“La mia famiglia minacciata”
Il ciclista turco lascia la Academy
“Una decisione che ci ha spezzato il cuore”.
Con queste letterali parole la Israel Cycling Academy ha comunicato, nel tardo pomeriggio di ieri, la risoluzione del contratto con il corridore turco Ahmet Orken.
Ad interrompersi è un sodalizio davvero speciale, che prometteva di andare ben oltre la dimensione agonistica. Un atleta turco (e musulmano) ingaggiato dalla prima squadra professionistica israeliana, alla vigilia dell’anno che porterà il Giro d’Italia a Gerusalemme (e con la Academy in lizza per una wild card, che molto probabilmente otterrà). In un Medio Oriente sempre più in frantumi, un messaggio in controtendenza che aveva avuto un forte impatto sull’opinione pubblica.
La richiesta di risoluzione è arrivata da Orken ed è stata motivata, così ha sostenuto l’atleta, “dall’effetto che i recenti eventi hanno avuto su di me e sulla mia famiglia”. Dove per “recenti eventi”, spiega la Academy in una nota, va inteso lo scenario di crisi che si è aperto dopo l’annuncio di Trump su Gerusalemme delle scorse settimane. Tra i paesi più apertamente ostili proprio la Turchia, con il premier Erdogan che si è lasciato andare a dichiarazioni di estrema gravità guidando tra l’altro il fronte che ieri alle Nazioni Unite ha fatto sì che fosse rigettata dall’assemblea (con il sì dell’Italia, insieme ai principali paesi europei) l’iniziativa dell’inquilino della Casa Bianca.

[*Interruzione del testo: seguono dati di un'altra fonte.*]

(* ===== verification/MempoolLimit.v ===== *)
(** * Limiting the memory pool

    mempool_limit.{h,cpp}: the weights of transactions, the tree of weights
    from which a transaction is drawn at random ([WeightedTxTree]), and the
    memory of evicted transactions ([RecentlyEvictedList]).

    The clock, the random number and the memory usage of a transaction are
    arguments.  Indices are below 2^62, so that [index * 2 + 2] does not wrap
    around. *)
From stdpp Require Import prelude gmap strings list sorting.
From S2P Require Import Prelude Transaction.
#[local] Open Scope Z_scope.

Definition EVICTION_MEMORY_ENTRIES : Z := 40000.
Definition MIN_TX_COST : Z := 4000.
Definition LOW_FEE_PENALTY : Z := 16000.
Definition DEFAULT_FEE : Z := 1000.
Definition DEFAULT_MEMPOOL_TOTAL_COST_LIMIT : Z := 80000000.
Definition DEFAULT_MEMPOOL_EVICTION_MEMORY_MINUTES : Z := 60.

(** ** Weights *)

Record TxWeight := mkTxWeight { cost : Z; evictionWeight : Z }.
Definition ZERO_WEIGHT : TxWeight := mkTxWeight 0 0.
Definition TxWeight_add (a b : TxWeight) : TxWeight := mkTxWeight (i64 (cost a + cost b)) (i64 (evictionWeight a + evictionWeight b)).
Definition TxWeight_negate (a : TxWeight) : TxWeight := mkTxWeight (i64 (- cost a)) (i64 (- evictionWeight a)).

Record WeightedTxInfo := mkTxInfo { wi_txId : uint256; wi_txWeight : TxWeight }.

(** [memUsage] is [RecursiveDynamicUsage(tx)]. *)
Definition WeightedTxInfo_from (memUsage : Z) (tx : CTransaction) (fee : Z) : WeightedTxInfo :=
  let c := Z.max (i64 memUsage) (i64 MIN_TX_COST) in
  mkTxInfo (tx_hash tx) (mkTxWeight c (if fee <? DEFAULT_FEE then i64 (c + LOW_FEE_PENALTY) else c)).

(** ** The tree *)

Record WeightedTxTree := mkTree {
  wt_capacity : Z;
  wt_size : nat;
  txIdAndWeights : list WeightedTxInfo;
  childWeights : list TxWeight;
  txIdToIndexMap : gmap uint256 nat
}.
Definition WeightedTxTree_new (capacity : Z) : result WeightedTxTree :=
  _ ← assert_true (0 <=? capacity); Ok (mkTree capacity 0 [] [] ∅).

Non a caso, senza entrare troppo nel dettaglio ma lasciando intendere scenari particolarmente inquietanti, Orken ha riferito di “situazioni terribili” che hanno riguardato la madre e il fratello (che vivono in una città dell’Anatolia, Konya).

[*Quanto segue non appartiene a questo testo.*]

Lemma remove_loop_ok rec p0 orig removed : pool_core p0 -> forall fuel q p l,
  loop_inv rec p0 orig q p -> taken p0 p l -> (length q + outputs_total p <= fuel)%nat ->
  exists p' l', remove_loop fuel rec q p (removed ++ l) = Ok (p', removed ++ l') /\ loop_inv rec p0 orig [] p' /\ taken p0 p' l'.
Proof.
  intros C0 fuel. induction fuel as [|fuel IH]; intros [|hash q] p l J T Hf; cbn [remove_loop]; cbn [length] in Hf; try lia; [by eauto..|].
  destruct (mapTx p !! hash) as [e|] eqn:He.
  2:{ apply IH; [by eapply loop_inv_skip|done|lia]. }
  pose proof (outputs_total_erase _ _ _ He) as Ho.
  assert (Hq : exists l', (if rec then push_children hash (length (tx_vout (me_tx e))) p q else Ok q) = Ok (q ++ l') /\
      (length l' <= length (tx_vout (me_tx e)))%nat /\ (rec = false -> l' = []) /\
      (rec = true -> forall h', h' ∈ l' <-> exists i k, (i < length (tx_vout (me_tx e)))%nat /\ mapNextTx p !! mkCOutPoint hash (Z.of_nat i) = Some (h', k))).
  { destruct rec; [|exists []; rewrite app_nil_r; split_and!; [done|cbn; lia|done|done]].
    destruct (push_children_ok p hash (length (tx_vout (me_tx e))) q (li_core _ _ _ _ _ J)) as (l' & E & Hl & Hin). exists l'. done. }
  destruct Hq as (l' & -> & Hlen & Hl1 & Hl2). cbn [mbind result_bind]. rewrite <- app_assoc. apply IH.
  - by apply loop_inv_erase.
  - apply taken_erase; [apply J|apply J|done|done].
  - rewrite length_app. lia.
Qed.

Ci ha provato in tutti i modi, la Academy, a far cambiare idea all’atleta. Addirittura inviando il proprio general manager Ran Margaliot a casa Orken, dove ha avuto luogo un confronto con i familiari. “La decisione ci rattrista, naturalmente – commenta Margaliot – ma le porte della Academy rimarranno sempre aperte in caso di un suo ripensamento. La nostra sfida andrà comunque avanti, e così il messaggio di dialogo e coesistenza che vogliamo promuovere attraverso lo sport”.
Proprio Orken era stato uno dei protagonisti della cerimonia al Centro Peres per la Pace di Tel Aviv nel corso della quale, lo scorso novembre, i corridori della Academy (tra cui l’italiano Kristian Sbaragli) erano stati insigniti del titolo di “ambasciatore per la pace”.

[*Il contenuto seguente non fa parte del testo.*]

(** ** The theorems *)

Lemma AcceptToMemoryPool_run tx fl fa ig s r s' : AcceptToMemoryPool params chainparams env tx fl fa ig s = (r, s') ->
  let s0 := mkAcceptState (as_pool s) (as_pcoinsTip s) (as_limiter s) false in
  (forall u, r <> Pass u) /\ s' = s0
  \/ accept_context_free params chainparams env tx = Pass tt /\ accept_no_conflict tx (as_pool s) = Pass tt /\ exists ri s1, accept_inputs tx s0 = (ri, s1)
     /\ ((forall x, ri <> Pass x) /\ s' = s1 /\ (forall u, r <> Pass u) /\ (forall f, ri = Fail f <-> r = Fail f)
        \/ exists n d d', ri = Pass (n, d) /\ accept_cached params chainparams env tx fl fa ig n (s1, d) = (r, (s', d'))).
Proof.
  intros E s0. unfold AcceptToMemoryPool in E. unfold mbind, scheck_bind, poke, peek, lift in E. fold s0 in E.
  destruct (accept_context_free _ _ _ tx) as [[]| | |]; [|left; naive_solver..]. cbn [as_pool] in E.
  destruct (accept_no_conflict tx _) as [[]| | |]; [|left; naive_solver..]. right. split; [done|]. split; [done|].
  destruct (accept_inputs tx s0) as [ri s1]. exists ri, s1. split; [done|]. destruct ri as [[n d]| | |]; [|left; naive_solver..].
  right. unfold with_view in E. cbn [fst snd] in E. destruct (accept_cached _ _ _ _ _ _ _ _ _) as [r' [s2 d']] eqn:Ec. injection E as <- <-. by exists n, d, d'.
Qed.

Il volto sorridente e disteso. La voglia di lanciare messaggi di normalità. “Entrare a far parte di una squadra israeliana non l’ho mai visto come un problema. Al contrario tutti intorno a me hanno sostenuto questa decisione con entusiasmo” raccontava Orken a Pagine Ebraiche, invitata dalla squadra a prender parte al raduno con cui ha preso avvio la più importante stagione di sempre per il ciclismo israeliano.
Aggiungeva Orken: “Aspettavo da tempo la possibilità di gareggiare con un team in crescita e con delle ambizioni. La più grande motivazione che mi ha spinto qui è stata quella di aggiudicarmi delle corse, ma sono anche consapevole dell’importanza di questa iniziativa su un altro piano: lanciare un segnale di pace e fratellanza”.
I suoi occhi parlavano chiaramente. Era una sfida che sentiva, non uno slogan privo di contenuti. Cercava l’abbraccio dei compagni, e i compagni cercavano lui.
Una bella storia, ora drammaticamente interrotta. E una triste pagina per tutto il mondo del ciclismo.